The ACL midsubstance and the tibial ACL insertion were dissected in 20 cadaveric knees (n = 6 fresh frozen and n = 14 paraffined). Magnifying spectacles were used for all dissections. Morphometric measurements were performed using callipers and on digital photographs.

Results

In all specimens, the midsubstance of the ACL was flat with a mean width of 9.9 mm, thickness of 3.9 mm and cross-sectional area of 38.7 mm2. The “direct” “C”-shaped tibial insertion runs from along the medial tibial spine to the anterior aspect of the lateral meniscus. The mean width (length) of the “C” was 12.6 mm, its thickness 3.3 mm and area 31.4 mm2. The centre of the “C” was the bony insertion of the anterior root of the lateral meniscus overlayed by fat and crossed by the ACL. No posterolateral (PL) inserting ACL fibres were found. Together with the larger “indirect” part (area 79.6 mm2), the “direct” one formed a “duck-foot”-shaped footprint.

Conclusion

The tibial ACL midsubstance and tibial “C”-shaped insertion are flat and are resembling a “ribbon”. The centre of the “C” is the bony insertion of the anterior root of the lateral meniscus. There are no central or PL inserting ACL fibres. Anatomical ACL reconstruction may therefore require a flat graft and a “C”-shaped tibial footprint reconstruction with an anteromedial bone tunnel for single bundle and an additional posteromedial bone tunnel for double bundle.
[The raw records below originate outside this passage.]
Lemma load_language_converters_twice_witness :
  load_language_converters Demo.entry_points Demo.loaded
  = (Raise (ValueError (ConverterExists "alpha2")), Demo.loaded).
Proof.
  apply (load_language_converters_twice "alpha2" Demo.alpha2 [] initial_state
           Demo.loaded).
  vm_compute; reflexivity.
Defined.

Lemma clear_language_converters_ok_witness :
  exists st',
    clear_language_converters Demo.with_test = (Ok tt, st') /\
    LANGUAGE_CONVERTERS st' = ∅ /\
    forall n, ~ from_constructor st' n.
Proof.
  apply (proj2 (clear_language_converters_ok Demo.with_test
                  (proj1 (registry_inv_register "test" Demo.TestConverter Demo.loaded
                            (registry_inv_register "alpha2" Demo.alpha2 initial_state
                               registry_inv_initial))))).
Defined.

Lemma Language_init_wf_witness :
  Language_wf Demo.LANGUAGE_MATRIX Demo.COUNTRIES Demo.SCRIPTS Demo.por_BR.
Proof.
  apply (proj1 (Language_init_wf Demo.LANGUAGE_MATRIX Demo.COUNTRIES Demo.SCRIPTS
                  "por" (Some (CountryCode "BR")) None None Demo.por_BR
                  ltac:(intros c; discriminate) ltac:(intros c; discriminate)
                  ltac:(vm_compute; reflexivity))).
Defined.

Lemma Language_init_errors_witness :
  ((effective_code Demo.LANGUAGE_MATRIX "fra" None ∉ LANGUAGES Demo.LANGUAGE_MATRIX) /\
   ValueError (NotValidCountry "YZ")
   = ValueError (NotValidLanguage (effective_code Demo.LANGUAGE_MATRIX "fra" None))) \/
  (effective_code Demo.LANGUAGE_MATRIX "fra" None ∈ LANGUAGES Demo.LANGUAGE_MATRIX /\
   exists k, Some (CountryCode "YZ") = Some (CountryCode k) /\ (k ∉ Demo.COUNTRIES) /\
             ValueError (NotValidCountry "YZ") = ValueError (NotValidCountry k)) \/
  (effective_code Demo.LANGUAGE_MATRIX "fra" None ∈ LANGUAGES Demo.LANGUAGE_MATRIX /\
   (exists oc, country_of_arg Demo.COUNTRIES (Some (CountryCode "YZ")) = Ok oc) /\
   exists k, @None ScriptArg = Some (ScriptCode k) /\ (k ∉ Demo.SCRIPTS) /\
             ValueError (NotValidCountry "YZ") = ValueError (NotValidScript k)).
Proof.
  apply (Language_init_errors Demo.LANGUAGE_MATRIX Demo.COUNTRIES Demo.SCRIPTS
           "fra" (Some (CountryCode "YZ")) None None).
  vm_compute; reflexivity.
Defined.

Lemma Language_bool_init_witness : Language_bool Demo.und = false.
Proof.
  apply (proj2 (Language_bool_init Demo.LANGUAGE_MATRIX Demo.COUNTRIES Demo.SCRIPTS
                  "zzzz" None None (Some "und") Demo.und
                  ltac:(vm_compute; reflexivity))).
  - by apply DemoFacts.languages_not_elem.
  - reflexivity.
Defined.

Lemma fromietf_loop_grammar_witness :
  fromietf_loop Demo.COUNTRIES Demo.SCRIPTS Demo.fra ["FR"; "latn"]
  = Ok {| alpha3 := "fra"; country := Some {| country_alpha2 := "FR" |};
          script := Some {| script_code := "Latn" |} |}.
Proof.
  apply (proj2 (fromietf_loop_grammar Demo.COUNTRIES Demo.SCRIPTS Demo.fra _
                  ["FR"; "latn"] eq_refl)).
  right. exists ["FR"], "latn". split; [reflexivity|]. split.
  - repeat constructor; try by apply DemoFacts.countries_elem.
  - split; [|reflexivity].
    split; [vm_compute; discriminate | by apply DemoFacts.scripts_elem].
Defined.

Lemma Language_fromietf_invalid_subtag_witness :
  Demo.Language_fromietf "fra-YZ" Demo.loaded
  = (Raise (ValueError (NotValidCountry "YZ")), Demo.loaded) /\
  Demo.Language_fromietf "fra-FR-Wxyz" Demo.loaded
  = (Raise (ValueError (NotValidScript "Wxyz")), Demo.loaded) /\
  Demo.Language_fromietf "fra-" Demo.loaded
  = (Raise (ValueError (NotValidScript "")), Demo.loaded).
Proof.
  split; [|split].
  - apply (proj1 (Language_fromietf_invalid_subtag
                    Demo.LANGUAGE_MATRIX Demo.COUNTRIES Demo.SCRIPTS Demo.entry_points
                    "fra-YZ" "fra" "YZ" [] [] Demo.fra Demo.loaded Demo.loaded
                    eq_refl eq_refl eq_refl ltac:(constructor))).
    + reflexivity.
    + apply (proj1 (bool_decide_eq_false _)). vm_compute; reflexivity.
  - apply (proj1 (proj2 (Language_fromietf_invalid_subtag
                    Demo.LANGUAGE_MATRIX Demo.COUNTRIES Demo.SCRIPTS Demo.entry_points
                    "fra-FR-Wxyz" "fra" "Wxyz" ["FR"] [] Demo.fra Demo.loaded Demo.loaded
                    eq_refl eq_refl eq_refl
                    ltac:(repeat constructor; try by apply DemoFacts.countries_elem)))).
    + vm_compute; discriminate.
    + apply (proj1 (bool_decide_eq_false _)). vm_compute; reflexivity.
  - apply (proj2 (proj2 (Language_fromietf_invalid_subtag
                    Demo.LANGUAGE_MATRIX Demo.COUNTRIES Demo.SCRIPTS Demo.entry_points
                    "fra-" "fra" "" [] [] Demo.fra Demo.loaded Demo.loaded
                    eq_refl eq_refl eq_refl ltac:(constructor)))).
    + reflexivity.
    + apply (proj1 (bool_decide_eq_false _)). vm_compute; reflexivity.
Defined.

Lemma Language_fromcode_getattr_witness :
  Language_getattr Demo.entry_points Demo.eng "test" Demo.with_test
  = (Ok "test2", Demo.with_test).
Proof.
  refine (proj2 (proj2 (proj2 (proj2
            (Language_fromcode_getattr
               Demo.LANGUAGE_MATRIX Demo.COUNTRIES Demo.SCRIPTS Demo.entry_points
               "test2" "test" Demo.TestConverter _ "eng" None None Demo.eng
               Demo.with_test Demo.with_test _ eq_refl _ _)))) _).
  - vm_compute; reflexivity.
  - reflexivity.
  - vm_compute; reflexivity.
  - reflexivity.
Defined.

Lemma Language_getattr_discovers_witness :
  exists st',
    register_language_converter "alpha2" Demo.alpha2 initial_state = (Ok tt, st') /\
    get_language_converter Demo.entry_points "alpha2" initial_state
    = (Ok Demo.alpha2, st') /\
    LANGUAGE_CONVERTERS st' !! "alpha2" = Some Demo.alpha2 /\
    get_language_converter Demo.entry_points "alpha2" st' = (Ok Demo.alpha2, st') /\
    forall v,
      convert Demo.alpha2 (alpha3 Demo.por_BR)
        (country_alpha2 <$> country Demo.por_BR)
        (script_code <$> script Demo.por_BR) = Ok v ->
      Language_getattr Demo.entry_points Demo.por_BR "alpha2" initial_state
      = (Ok v, st') /\
      Language_getattr Demo.entry_points Demo.por_BR "alpha2" st' = (Ok v, st').
Proof.
  apply (Language_getattr_discovers Demo.entry_points Demo.por_BR "alpha2"
           Demo.alpha2 initial_state).
  - reflexivity.
  - reflexivity.
  - by eexists.
Defined.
Keywords: ACL, Flat, Ribbon, Tibial insertion, “C”-shaped, Midsubstance

Introduction

A detailed understanding of the anterior cruciate ligament (ACL) is the basis for anatomical ACL reconstruction. Many cadaver studies have been performed to evaluate its midsubstance size and shape and its tibial insertion in the fossa of the area intercondylaris anterior.
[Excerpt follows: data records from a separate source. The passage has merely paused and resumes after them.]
Lemma group_keys_present (rows cols : column) (v : table) (l : string) :
  In l (group_keys rows (filter (both_present rows cols) v)) ->
  1 <= List.length (mask rows (Some l) (filter (both_present rows cols) v)).
Proof. intros H. now apply mask_nonempty, group_keys_In. Qed.

(** X17. Every row of a cross-tabulation has the same columns: the
    categories of the view in ascending order, followed by "Total
    Projects" (unless a category already has that name).  The row labels
    are distinct. *)
Theorem computeCrossTab_columns
  (rows cols : column) (v : table) (tab : list count_row)
  (Htab : computeCrossTab rows cols v tab) :
  let categories := group_keys cols (filter (both_present rows cols) v) in
  (forall row, In row tab ->
     map fst (snd row)
     = if in_dec string_dec "Total Projects" categories
       then categories
       else (categories ++ ["Total Projects"])%list)
  /\ ascending categories
  /\ NoDup (map fst tab).
Proof.
  intros categories. split; [|split].
  - intros row Hrow. apply (computeCrossTab_In _ _ _ _ _ Htab) in Hrow.
    apply add_total_crosstab_In in Hrow as [_ ->].
    rewrite set_cell_labels, map_map. simpl. now rewrite map_id.
  - apply sort_by_sorted, String.leb_total.
  - destruct Htab as [Hperm _].
    apply (Permutation_NoDup (Permutation_map fst Hperm)).
    unfold add_total, crosstab. rewrite !map_map. simpl. rewrite map_id.
    apply group_keys_NoDup.
Qed.

Lemma computeCrossTab_columns_witness :
  computeCrossTab Location ResourceManagement example_table
    [ ("A", [("High", 1); ("Low", 1); ("Total Projects", 2)]);
      ("B", [("High", 2); ("Low", 0); ("Total Projects", 2)]);
      ("C", [("High", 0); ("Low", 1); ("Total Projects", 1)]) ]
  /\ NoDup (map fst
       [ ("A", [("High", 1); ("Low", 1); ("Total Projects", 2)]);
         ("B", [("High", 2); ("Low", 0); ("Total Projects", 2)]);
         ("C", [("High", 0); ("Low", 1); ("Total Projects", 1)]) ]).
Proof.
  assert (H : computeCrossTab Location ResourceManagement example_table
    [ ("A", [("High", 1); ("Low", 1); ("Total Projects", 2)]);
      ("B", [("High", 2); ("Low", 0); ("Total Projects", 2)]);
      ("C", [("High", 0); ("Low", 1); ("Total Projects", 1)]) ])
    by sorted_instance.
  split; [exact H|].
  exact (proj2 (proj2 (computeCrossTab_columns _ _ _ _ H))).
Defined.
(** C5, as amended.  For every request whose required fields are all
    present and whose [to] does not match the pattern, the handler
    responds 400 with [success: false] and the error "Please provide a
    valid email address", and hands nothing to the transport -- provided,
    for the hardened handler, that the five fields are strings, and, for
    the first handler, that [to] converts to a string. *)
Theorem malformed_address_is_rejected c req_body log :
  (forall to subject name message phone,
     get req_body "to" = JStr to -> get req_body "subject" = JStr subject ->
     get req_body "name" = JStr name -> get req_body "message" = JStr message ->
     get req_body "phone" = JStr phone ->
     to <> "" -> subject <> "" -> name <> "" -> message <> "" -> phone <> "" ->
     Regex.test Regex.emailRegex to = false ->
     exists r,
       Strict.handler c req_body log = (Normal r, log) /\
       is_failure r 400 "Please provide a valid email address") /\
  (forall to_s,
     (forall field, In field Basic.requiredFields ->
                    ToBoolean (get req_body field) = true) ->
     ToString (get req_body "to") = Normal to_s ->
     Regex.test Regex.emailRegex to_s = false ->
     exists r,
       Basic.handler c req_body log = (Normal r, log) /\
       is_failure r 400 "Please provide a valid email address").
Proof.
  split.
  - intros to subject name message phone ? ? ? ? ? ? ? ? ? ? Hre.
    eexists. split; [| apply is_failure_literal].
    apply (Strict_format_guard c _ to subject name message phone); assumption.
  - intros to_s Hall Hs Hre.
    destruct (truthy_field_is_object req_body "to") as [props ->].
    { apply Hall. simpl. auto. }
    eexists. split; [| apply is_failure_literal].
    apply Basic_format_guard with (to_s := to_s); try assumption.
    rewrite !Hall by (simpl; auto 6). reflexivity.
Qed.

Lemma malformed_address_is_rejected_witness :
  (exists r,
     Strict.handler Example.delivering Example.malformed [] = (Normal r, []) /\
     is_failure r 400 "Please provide a valid email address") /\
  (exists r,
     Basic.handler Example.delivering Example.malformed [] = (Normal r, []) /\
     is_failure r 400 "Please provide a valid email address").
Proof.
  pose proof (malformed_address_is_rejected Example.delivering
                Example.malformed []) as [HS HB].
  split.
  - apply (HS "not-an-email" "Hi" "Sam" "Hello" "123");
      try reflexivity; discriminate.
  - apply (HB "not-an-email"); try reflexivity.
    intros field Hin. simpl in Hin.
    destruct Hin as [<-|[<-|[<-|[<-|[]]]]]; reflexivity.
Defined.

(** C5 as stated fails on the hardened handler: with every required field
    present and a [to] that does not match the pattern, a numeric
    [subject] is answered with the error of the type check. *)
Lemma malformed_address_other_error :
  (forall field, In field Strict.requiredFields ->
                 ToBoolean (get Example.malformed_numeric_subject field) = true) /\
  get Example.malformed_numeric_subject "to" = JStr "not-an-email" /\
  Regex.test Regex.emailRegex "not-an-email" = false /\
  exists r,
    Strict.handler Example.delivering Example.malformed_numeric_subject [] =
      (Normal r, []) /\
    is_failure r 400 "Invalid input types" /\
    ~ is_failure r 400 "Please provide a valid email address".
Proof.
  split; [| split; [reflexivity | split; [reflexivity |]]].
  - intros field Hin. simpl in Hin.
    destruct Hin as [<-|[<-|[<-|[<-|[<-|[]]]]]]; reflexivity.
  - eexists. split; [reflexivity | split; [repeat split |]].
    intros (_ & _ & H). discriminate H.
Qed.

(** ** Composition of the outgoing messages *)

(** The sends of an accepted request to the hardened handler. *)
Lemma Strict_sends c req_body to subject name message phone html log :
  Strict.accepted c req_body to subject name message phone html ->
  (Strict.handler c req_body log).2 =
    (log ++ [Strict.adminNotification c to subject name message html])%list \/
  (Strict.handler c req_body log).2 =
    (log ++ [Strict.adminNotification c to subject name message html;
             Strict.userConfirmation c to subject name])%list.
Proof.
  intros Hacc. rewrite (Strict_handler_accepted _ _ _ _ _ _ _ _ _ Hacc).
  cbv zeta.
  destruct (transporter_sendMail c log _); [| left; reflexivity].
  destruct (strict_eq _ _); [left | right]; reflexivity.
Qed.

(** The sends of an accepted request to the first handler. *)
Lemma Basic_sends c req_body to to_s subject name message html log :
  Basic.accepted c req_body to to_s subject name message html ->
  (Basic.handler c req_body log).2 =
    (log ++ [Basic.notification c to to_s subject name message html])%list.
Proof.
  intros Hacc. rewrite (Basic_handler_accepted _ _ _ _ _ _ _ _ _ Hacc).
  reflexivity.
Qed.

(** Two validated requests that agree on [to], on [phone] and on the
    first 100, 50 and 2000 characters of [subject], [name] and [message]
    are handled alike: what lies beyond those bounds reaches no message
    and no response. *)
Lemma Strict_run_depends_on_prefixes
    c b1 b2 to phone subject1 name1 message1 subject2 name2 message2 log :
  Strict.validated b1 to subject1 name1 message1 phone ->
  Strict.validated b2 to subject2 name2 message2 phone ->
  String.substring 0 100 subject1 = String.substring 0 100 subject2 ->
  String.substring 0 50 name1 = String.substring 0 50 name2 ->
  String.substring 0 2000 message1 = String.substring 0 2000 message2 ->
  Strict.handler c b1 log = Strict.handler c b2 log.
Proof.
  intros V1 V2 Es En Em.
  destruct (ejs_renderFile c (templatePath c "welcome")
              (Strict.adminTemplateData c (JStr to) (JStr phone)
                 (String.substring 0 100 subject1) (String.substring 0 50 name1)
                 (String.substring 0 2000 message1))) as [html|e] eqn:R.
  - rewrite (Strict_handler_accepted c b1 to subject1 name1 message1 phone html)
      by (split; assumption).
    rewrite (Strict_handler_accepted c b2 to subject2 name2 message2 phone html)
      by (split; [assumption | rewrite <- Es, <- En, <- Em; exact R]).
    unfold Strict.adminNotification, Strict.userConfirmation.
    rewrite Es, En, Em. reflexivity.
  - rewrite (Strict_handler_render_fails c b1 to subject1 name1 message1 phone e)
      by assumption.
    rewrite (Strict_handler_render_fails c b2 to subject2 name2 message2 phone e)
      by (try assumption; rewrite <- Es, <- En, <- Em; exact R).
    reflexivity.
Qed.

(** A subject of 120 characters reaches both messages cut to 100. *)
Example long_subject_is_cut :
  String.length Example.long_subject = 120 /\
  exists admin user,
    (Strict.handler Example.delivering Example.long_inquiry []).2 =
      [admin; user] /\
    get admin "subject" =
      JStr ("New Inquiry: " +:+ String.substring 0 100 Example.long_subject) /\
    get user "subject" =
      JStr ("We've received your message about "
            +:+ String.substring 0 100 Example.long_subject) /\
    String.length (String.substring 0 100 Example.long_subject) = 100.
Proof.
  split; [reflexivity |].
  eexists _, _. split; [vm_compute; reflexivity |].
  repeat split.
Qed.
Most authors described the tibial ACL insertion to be oval, with the insertion of the anteromedial (AM) bundle in the AM aspect with direct relation to the medial tibial spine. The insertion of the posterolateral (PL) bundle was reported to be in the PL aspect of the ACL footprint close to the lateral tibial spine in front of the posterior root of the lateral meniscus [7, 11, 17, 28, 30, 32, 33]. Most anatomical studies were performed using paraffined specimen. The tibial attachment was reported to be an average of 10–11 mm wide and 17–18 mm long [4, 11, 14, 15] with an average area of 136 ± 33 mm2 [17]. Arnoczky et al. [4] found that the ACL fans out anteriorly beneath the transverse meniscus ligament and that a few fascicles of the anterior aspect of the ACL may blend with the anterior attachment of the lateral meniscus as may do some posterior fibres of the ACL with the posterior attachment of the lateral meniscus.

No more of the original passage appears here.